┌──

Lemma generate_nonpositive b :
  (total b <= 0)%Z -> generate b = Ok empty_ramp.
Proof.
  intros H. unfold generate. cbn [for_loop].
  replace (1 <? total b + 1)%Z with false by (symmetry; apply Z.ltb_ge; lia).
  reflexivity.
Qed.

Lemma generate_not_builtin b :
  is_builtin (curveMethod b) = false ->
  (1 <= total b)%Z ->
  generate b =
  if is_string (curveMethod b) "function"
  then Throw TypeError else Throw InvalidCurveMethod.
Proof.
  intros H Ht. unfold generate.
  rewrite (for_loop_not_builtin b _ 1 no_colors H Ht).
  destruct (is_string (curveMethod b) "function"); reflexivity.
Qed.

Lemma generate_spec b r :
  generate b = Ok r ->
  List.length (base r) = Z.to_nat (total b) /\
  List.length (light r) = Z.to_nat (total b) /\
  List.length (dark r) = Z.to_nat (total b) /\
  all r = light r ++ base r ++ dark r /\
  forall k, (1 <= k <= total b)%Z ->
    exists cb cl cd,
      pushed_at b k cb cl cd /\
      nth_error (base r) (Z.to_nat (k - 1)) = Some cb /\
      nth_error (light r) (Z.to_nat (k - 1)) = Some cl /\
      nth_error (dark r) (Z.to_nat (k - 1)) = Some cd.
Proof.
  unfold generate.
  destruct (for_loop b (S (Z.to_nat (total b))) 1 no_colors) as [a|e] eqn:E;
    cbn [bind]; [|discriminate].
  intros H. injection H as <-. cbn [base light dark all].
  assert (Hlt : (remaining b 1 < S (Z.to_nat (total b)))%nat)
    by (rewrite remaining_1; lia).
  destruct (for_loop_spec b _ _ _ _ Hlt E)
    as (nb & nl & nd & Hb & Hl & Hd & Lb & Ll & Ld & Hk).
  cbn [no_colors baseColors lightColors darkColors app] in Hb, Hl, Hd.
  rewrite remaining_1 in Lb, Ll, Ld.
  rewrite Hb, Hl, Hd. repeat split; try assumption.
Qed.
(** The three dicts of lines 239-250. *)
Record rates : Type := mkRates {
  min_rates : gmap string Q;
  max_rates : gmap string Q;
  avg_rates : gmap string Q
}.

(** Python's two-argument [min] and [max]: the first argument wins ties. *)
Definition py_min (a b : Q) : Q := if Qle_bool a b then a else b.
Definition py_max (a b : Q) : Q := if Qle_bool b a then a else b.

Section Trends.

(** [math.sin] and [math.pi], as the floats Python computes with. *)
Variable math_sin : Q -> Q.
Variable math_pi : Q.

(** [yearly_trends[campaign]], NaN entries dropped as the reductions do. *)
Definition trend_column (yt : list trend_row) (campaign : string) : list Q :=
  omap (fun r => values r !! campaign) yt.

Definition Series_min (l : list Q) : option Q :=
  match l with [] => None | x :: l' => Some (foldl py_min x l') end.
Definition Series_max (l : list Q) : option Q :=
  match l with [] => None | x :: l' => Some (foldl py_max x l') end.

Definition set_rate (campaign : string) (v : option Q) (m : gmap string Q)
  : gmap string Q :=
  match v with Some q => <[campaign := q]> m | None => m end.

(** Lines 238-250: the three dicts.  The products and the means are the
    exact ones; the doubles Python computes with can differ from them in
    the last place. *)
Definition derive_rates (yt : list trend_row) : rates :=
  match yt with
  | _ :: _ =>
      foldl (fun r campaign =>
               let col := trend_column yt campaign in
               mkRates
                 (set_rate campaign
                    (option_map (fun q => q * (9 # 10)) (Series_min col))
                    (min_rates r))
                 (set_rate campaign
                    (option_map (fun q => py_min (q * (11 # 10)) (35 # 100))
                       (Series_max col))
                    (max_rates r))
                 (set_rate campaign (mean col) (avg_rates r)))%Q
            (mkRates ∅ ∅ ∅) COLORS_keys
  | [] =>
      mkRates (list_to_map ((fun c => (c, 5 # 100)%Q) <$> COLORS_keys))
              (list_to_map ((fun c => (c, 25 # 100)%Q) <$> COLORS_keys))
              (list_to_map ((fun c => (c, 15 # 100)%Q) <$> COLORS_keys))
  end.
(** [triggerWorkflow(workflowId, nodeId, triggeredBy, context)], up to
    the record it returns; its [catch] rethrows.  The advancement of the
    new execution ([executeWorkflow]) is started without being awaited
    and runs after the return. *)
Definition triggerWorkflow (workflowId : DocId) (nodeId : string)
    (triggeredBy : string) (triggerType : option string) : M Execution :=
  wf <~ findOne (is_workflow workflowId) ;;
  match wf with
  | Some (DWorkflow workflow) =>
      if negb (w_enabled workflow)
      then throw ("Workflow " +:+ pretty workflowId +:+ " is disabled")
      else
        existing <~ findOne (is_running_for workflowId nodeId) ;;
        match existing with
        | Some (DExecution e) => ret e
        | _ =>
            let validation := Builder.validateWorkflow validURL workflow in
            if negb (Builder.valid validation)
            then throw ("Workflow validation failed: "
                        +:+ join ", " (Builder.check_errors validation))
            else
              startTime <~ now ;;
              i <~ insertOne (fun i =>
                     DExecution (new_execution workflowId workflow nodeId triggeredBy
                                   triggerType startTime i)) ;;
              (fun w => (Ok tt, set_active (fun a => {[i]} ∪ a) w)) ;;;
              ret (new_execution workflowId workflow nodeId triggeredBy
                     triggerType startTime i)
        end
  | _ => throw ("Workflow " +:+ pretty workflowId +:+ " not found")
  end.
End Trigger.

└──

Work required
Please copy each record shown above exactly.

Result of the exercise
Lemma generate_nonpositive b :
  (total b <= 0)%Z -> generate b = Ok empty_ramp.
Proof.
  intros H. unfold generate. cbn [for_loop].
  replace (1 <? total b + 1)%Z with false by (symmetry; apply Z.ltb_ge; lia).
  reflexivity.
Qed.

Lemma generate_not_builtin b :
  is_builtin (curveMethod b) = false ->
  (1 <= total b)%Z ->
  generate b =
  if is_string (curveMethod b) "function"
  then Throw TypeError else Throw InvalidCurveMethod.
Proof.
  intros H Ht. unfold generate.
  rewrite (for_loop_not_builtin b _ 1 no_colors H Ht).
  destruct (is_string (curveMethod b) "function"); reflexivity.
Qed.

Lemma generate_spec b r :
  generate b = Ok r ->
  List.length (base r) = Z.to_nat (total b) /\
  List.length (light r) = Z.to_nat (total b) /\
  List.length (dark r) = Z.to_nat (total b) /\
  all r = light r ++ base r ++ dark r /\
  forall k, (1 <= k <= total b)%Z ->
    exists cb cl cd,
      pushed_at b k cb cl cd /\
      nth_error (base r) (Z.to_nat (k - 1)) = Some cb /\
      nth_error (light r) (Z.to_nat (k - 1)) = Some cl /\
      nth_error (dark r) (Z.to_nat (k - 1)) = Some cd.
Proof.
  unfold generate.
  destruct (for_loop b (S (Z.to_nat (total b))) 1 no_colors) as [a|e] eqn:E;
    cbn [bind]; [|discriminate].
  intros H. injection H as <-. cbn [base light dark all].
  assert (Hlt : (remaining b 1 < S (Z.to_nat (total b)))%nat)
    by (rewrite remaining_1; lia).
  destruct (for_loop_spec b _ _ _ _ Hlt E)
    as (nb & nl & nd & Hb & Hl & Hd & Lb & Ll & Ld & Hk).
  cbn [no_colors baseColors lightColors darkColors app] in Hb, Hl, Hd.
  rewrite remaining_1 in Lb, Ll, Ld.
  rewrite Hb, Hl, Hd. repeat split; try assumption.
Qed.
(** The three dicts of lines 239-250. *)
Record rates : Type := mkRates {
  min_rates : gmap string Q;
  max_rates : gmap string Q;
  avg_rates : gmap string Q
}.

(** Python's two-argument [min] and [max]: the first argument wins ties. *)
Definition py_min (a b : Q) : Q := if Qle_bool a b then a else b.
Definition py_max (a b : Q) : Q := if Qle_bool b a then a else b.

Section Trends.

(** [math.sin] and [math.pi], as the floats Python computes with. *)
Variable math_sin : Q -> Q.
Variable math_pi : Q.

(** [yearly_trends[campaign]], NaN entries dropped as the reductions do. *)
Definition trend_column (yt : list trend_row) (campaign : string) : list Q :=
  omap (fun r => values r !! campaign) yt.

Definition Series_min (l : list Q) : option Q :=
  match l with [] => None | x :: l' => Some (foldl py_min x l') end.
Definition Series_max (l : list Q) : option Q :=
  match l with [] => None | x :: l' => Some (foldl py_max x l') end.

Definition set_rate (campaign : string) (v : option Q) (m : gmap string Q)
  : gmap string Q :=
  match v with Some q => <[campaign := q]> m | None => m end.

(** Lines 238-250: the three dicts.  The products and the means are the
    exact ones; the doubles Python computes with can differ from them in
    the last place. *)
Definition derive_rates (yt : list trend_row) : rates :=
  match yt with
  | _ :: _ =>
      foldl (fun r campaign =>
               let col := trend_column yt campaign in
               mkRates
                 (set_rate campaign
                    (option_map (fun q => q * (9 # 10)) (Series_min col))
                    (min_rates r))
                 (set_rate campaign
                    (option_map (fun q => py_min (q * (11 # 10)) (35 # 100))
                       (Series_max col))
                    (max_rates r))
                 (set_rate campaign (mean col) (avg_rates r)))%Q
            (mkRates ∅ ∅ ∅) COLORS_keys
  | [] =>
      mkRates (list_to_map ((fun c => (c, 5 # 100)%Q) <$> COLORS_keys))
              (list_to_map ((fun c => (c, 25 # 100)%Q) <$> COLORS_keys))
              (list_to_map ((fun c => (c, 15 # 100)%Q) <$> COLORS_keys))
  end.
(** [triggerWorkflow(workflowId, nodeId, triggeredBy, context)], up to
    the record it returns; its [catch] rethrows.  The advancement of the
    new execution ([executeWorkflow]) is started without being awaited
    and runs after the return. *)
Definition triggerWorkflow (workflowId : DocId) (nodeId : string)
    (triggeredBy : string) (triggerType : option string) : M Execution :=
  wf <~ findOne (is_workflow workflowId) ;;
  match wf with
  | Some (DWorkflow workflow) =>
      if negb (w_enabled workflow)
      then throw ("Workflow " +:+ pretty workflowId +:+ " is disabled")
      else
        existing <~ findOne (is_running_for workflowId nodeId) ;;
        match existing with
        | Some (DExecution e) => ret e
        | _ =>
            let validation := Builder.validateWorkflow validURL workflow in
            if negb (Builder.valid validation)
            then throw ("Workflow validation failed: "
                        +:+ join ", " (Builder.check_errors validation))
            else
              startTime <~ now ;;
              i <~ insertOne (fun i =>
                     DExecution (new_execution workflowId workflow nodeId triggeredBy
                                   triggerType startTime i)) ;;
              (fun w => (Ok tt, set_active (fun a => {[i]} ∪ a) w)) ;;;
              ret (new_execution workflowId workflow nodeId triggeredBy
                     triggerType startTime i)
        end
  | _ => throw ("Workflow " +:+ pretty workflowId +:+ " not found")
  end.
End Trigger.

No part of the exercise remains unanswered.